All lines holding the word "dictionary" should be located in the records and copied.

Dataset items:
┄┄┄┄┄┄┄┄┄┄
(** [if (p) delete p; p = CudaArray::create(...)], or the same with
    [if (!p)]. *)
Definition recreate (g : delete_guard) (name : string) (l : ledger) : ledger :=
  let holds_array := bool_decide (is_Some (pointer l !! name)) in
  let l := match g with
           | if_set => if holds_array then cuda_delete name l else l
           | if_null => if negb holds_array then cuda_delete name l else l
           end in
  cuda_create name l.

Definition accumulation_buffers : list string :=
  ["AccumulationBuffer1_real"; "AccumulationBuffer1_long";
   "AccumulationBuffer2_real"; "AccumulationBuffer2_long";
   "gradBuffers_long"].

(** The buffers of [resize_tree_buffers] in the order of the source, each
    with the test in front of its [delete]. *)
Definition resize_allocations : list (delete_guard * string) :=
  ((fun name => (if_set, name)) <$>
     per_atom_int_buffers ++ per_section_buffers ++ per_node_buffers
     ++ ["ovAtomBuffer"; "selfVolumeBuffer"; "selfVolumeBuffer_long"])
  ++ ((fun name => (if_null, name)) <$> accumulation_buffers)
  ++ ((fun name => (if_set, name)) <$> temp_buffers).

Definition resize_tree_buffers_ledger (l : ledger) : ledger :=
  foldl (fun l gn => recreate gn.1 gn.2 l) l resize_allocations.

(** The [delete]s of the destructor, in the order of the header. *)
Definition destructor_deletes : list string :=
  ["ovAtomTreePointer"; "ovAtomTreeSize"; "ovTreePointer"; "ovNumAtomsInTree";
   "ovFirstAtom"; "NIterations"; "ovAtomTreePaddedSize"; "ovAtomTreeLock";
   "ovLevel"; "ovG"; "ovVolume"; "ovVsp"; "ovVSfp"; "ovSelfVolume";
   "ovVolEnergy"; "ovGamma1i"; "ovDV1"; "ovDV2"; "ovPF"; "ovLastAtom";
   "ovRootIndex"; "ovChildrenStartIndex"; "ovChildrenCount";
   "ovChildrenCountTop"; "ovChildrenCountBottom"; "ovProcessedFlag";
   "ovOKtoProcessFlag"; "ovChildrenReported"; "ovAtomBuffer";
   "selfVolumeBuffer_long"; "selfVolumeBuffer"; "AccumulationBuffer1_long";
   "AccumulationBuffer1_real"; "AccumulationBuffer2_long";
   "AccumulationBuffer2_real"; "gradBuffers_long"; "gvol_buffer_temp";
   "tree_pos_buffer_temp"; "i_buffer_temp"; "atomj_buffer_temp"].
┄┄┄┄┄┄┄┄┄┄
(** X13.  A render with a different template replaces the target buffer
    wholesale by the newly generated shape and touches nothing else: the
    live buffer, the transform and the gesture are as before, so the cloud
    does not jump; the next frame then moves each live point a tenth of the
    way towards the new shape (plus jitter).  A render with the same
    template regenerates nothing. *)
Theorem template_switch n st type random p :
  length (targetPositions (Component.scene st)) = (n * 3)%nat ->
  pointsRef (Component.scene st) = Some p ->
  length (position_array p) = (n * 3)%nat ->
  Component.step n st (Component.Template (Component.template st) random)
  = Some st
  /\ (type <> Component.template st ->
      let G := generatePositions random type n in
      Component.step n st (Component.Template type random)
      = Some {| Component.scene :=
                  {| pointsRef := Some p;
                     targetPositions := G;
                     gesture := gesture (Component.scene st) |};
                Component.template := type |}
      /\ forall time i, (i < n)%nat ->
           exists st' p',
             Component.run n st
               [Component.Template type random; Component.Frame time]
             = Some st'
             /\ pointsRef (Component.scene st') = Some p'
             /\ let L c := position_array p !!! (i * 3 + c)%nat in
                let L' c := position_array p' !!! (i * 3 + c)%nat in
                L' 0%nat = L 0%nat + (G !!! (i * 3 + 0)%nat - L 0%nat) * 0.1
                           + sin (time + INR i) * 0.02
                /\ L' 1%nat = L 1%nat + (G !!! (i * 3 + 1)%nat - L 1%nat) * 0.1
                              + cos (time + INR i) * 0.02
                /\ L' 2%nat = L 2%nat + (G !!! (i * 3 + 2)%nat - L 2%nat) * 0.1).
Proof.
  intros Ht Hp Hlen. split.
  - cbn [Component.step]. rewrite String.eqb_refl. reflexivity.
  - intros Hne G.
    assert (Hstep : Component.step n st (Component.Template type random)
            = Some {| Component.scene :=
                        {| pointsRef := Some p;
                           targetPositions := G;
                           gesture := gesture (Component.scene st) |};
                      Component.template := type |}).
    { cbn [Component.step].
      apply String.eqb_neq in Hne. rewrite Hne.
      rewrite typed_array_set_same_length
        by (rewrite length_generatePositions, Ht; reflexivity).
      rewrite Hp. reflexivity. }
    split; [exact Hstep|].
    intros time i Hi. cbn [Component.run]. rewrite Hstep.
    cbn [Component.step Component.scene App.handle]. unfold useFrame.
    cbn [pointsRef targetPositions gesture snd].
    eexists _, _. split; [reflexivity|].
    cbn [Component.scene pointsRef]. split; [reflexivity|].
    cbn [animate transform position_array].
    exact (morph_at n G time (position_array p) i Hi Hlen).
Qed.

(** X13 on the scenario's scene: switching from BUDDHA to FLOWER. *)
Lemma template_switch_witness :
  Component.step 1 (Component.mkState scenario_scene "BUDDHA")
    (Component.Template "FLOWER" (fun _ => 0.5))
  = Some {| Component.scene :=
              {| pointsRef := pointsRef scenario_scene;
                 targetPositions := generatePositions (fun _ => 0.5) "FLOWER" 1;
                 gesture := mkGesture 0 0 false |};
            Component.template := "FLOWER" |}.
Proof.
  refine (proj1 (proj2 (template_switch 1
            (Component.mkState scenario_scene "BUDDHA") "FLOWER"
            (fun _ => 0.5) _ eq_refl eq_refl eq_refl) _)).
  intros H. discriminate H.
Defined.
┄┄┄┄┄┄┄┄┄┄
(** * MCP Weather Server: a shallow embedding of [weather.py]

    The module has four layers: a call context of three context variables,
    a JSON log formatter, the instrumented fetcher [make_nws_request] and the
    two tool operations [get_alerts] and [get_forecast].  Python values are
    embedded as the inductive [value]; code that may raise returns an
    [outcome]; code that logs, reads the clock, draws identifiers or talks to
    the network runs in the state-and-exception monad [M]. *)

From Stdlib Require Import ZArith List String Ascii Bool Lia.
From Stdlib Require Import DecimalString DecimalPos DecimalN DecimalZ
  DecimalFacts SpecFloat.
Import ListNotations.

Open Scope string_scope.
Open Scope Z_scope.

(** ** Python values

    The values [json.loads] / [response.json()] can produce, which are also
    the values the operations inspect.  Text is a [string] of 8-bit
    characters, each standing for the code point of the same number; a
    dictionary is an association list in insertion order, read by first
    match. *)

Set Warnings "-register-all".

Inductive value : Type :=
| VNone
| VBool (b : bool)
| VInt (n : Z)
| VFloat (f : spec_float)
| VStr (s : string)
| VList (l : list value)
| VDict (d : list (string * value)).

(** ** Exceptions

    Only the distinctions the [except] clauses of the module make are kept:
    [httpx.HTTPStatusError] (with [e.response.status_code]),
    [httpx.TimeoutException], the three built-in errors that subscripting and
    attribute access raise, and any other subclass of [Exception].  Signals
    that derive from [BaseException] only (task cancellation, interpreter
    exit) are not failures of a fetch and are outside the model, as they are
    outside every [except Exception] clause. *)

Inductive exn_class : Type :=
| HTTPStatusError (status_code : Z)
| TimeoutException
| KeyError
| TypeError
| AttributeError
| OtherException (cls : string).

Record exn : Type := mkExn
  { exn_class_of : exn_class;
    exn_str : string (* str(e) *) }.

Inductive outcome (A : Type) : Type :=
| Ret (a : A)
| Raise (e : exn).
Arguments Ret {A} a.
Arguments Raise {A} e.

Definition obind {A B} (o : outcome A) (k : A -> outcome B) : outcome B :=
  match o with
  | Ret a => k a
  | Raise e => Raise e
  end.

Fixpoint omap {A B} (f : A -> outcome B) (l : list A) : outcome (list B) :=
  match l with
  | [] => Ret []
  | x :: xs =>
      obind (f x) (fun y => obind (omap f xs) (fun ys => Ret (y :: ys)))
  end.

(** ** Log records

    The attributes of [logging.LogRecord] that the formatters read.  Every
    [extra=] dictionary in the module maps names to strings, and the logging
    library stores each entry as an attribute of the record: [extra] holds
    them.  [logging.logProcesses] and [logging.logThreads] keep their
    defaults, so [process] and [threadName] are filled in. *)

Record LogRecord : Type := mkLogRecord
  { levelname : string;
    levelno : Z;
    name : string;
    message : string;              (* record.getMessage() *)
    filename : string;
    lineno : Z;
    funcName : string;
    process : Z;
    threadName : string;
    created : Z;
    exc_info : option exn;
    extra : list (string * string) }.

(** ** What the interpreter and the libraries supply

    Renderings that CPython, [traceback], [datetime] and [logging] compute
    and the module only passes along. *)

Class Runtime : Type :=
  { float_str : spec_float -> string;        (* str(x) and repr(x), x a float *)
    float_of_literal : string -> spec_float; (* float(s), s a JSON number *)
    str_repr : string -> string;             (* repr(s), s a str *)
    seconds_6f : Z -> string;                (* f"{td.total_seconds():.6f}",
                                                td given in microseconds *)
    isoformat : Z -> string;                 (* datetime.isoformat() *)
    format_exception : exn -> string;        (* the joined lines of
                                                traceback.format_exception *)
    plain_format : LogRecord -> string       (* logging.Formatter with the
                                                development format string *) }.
┄┄┄┄┄┄┄┄┄┄
Reply to the task.
    dictionary is an association list in insertion order, read by first
    [extra=] dictionary in the module maps names to strings, and the logging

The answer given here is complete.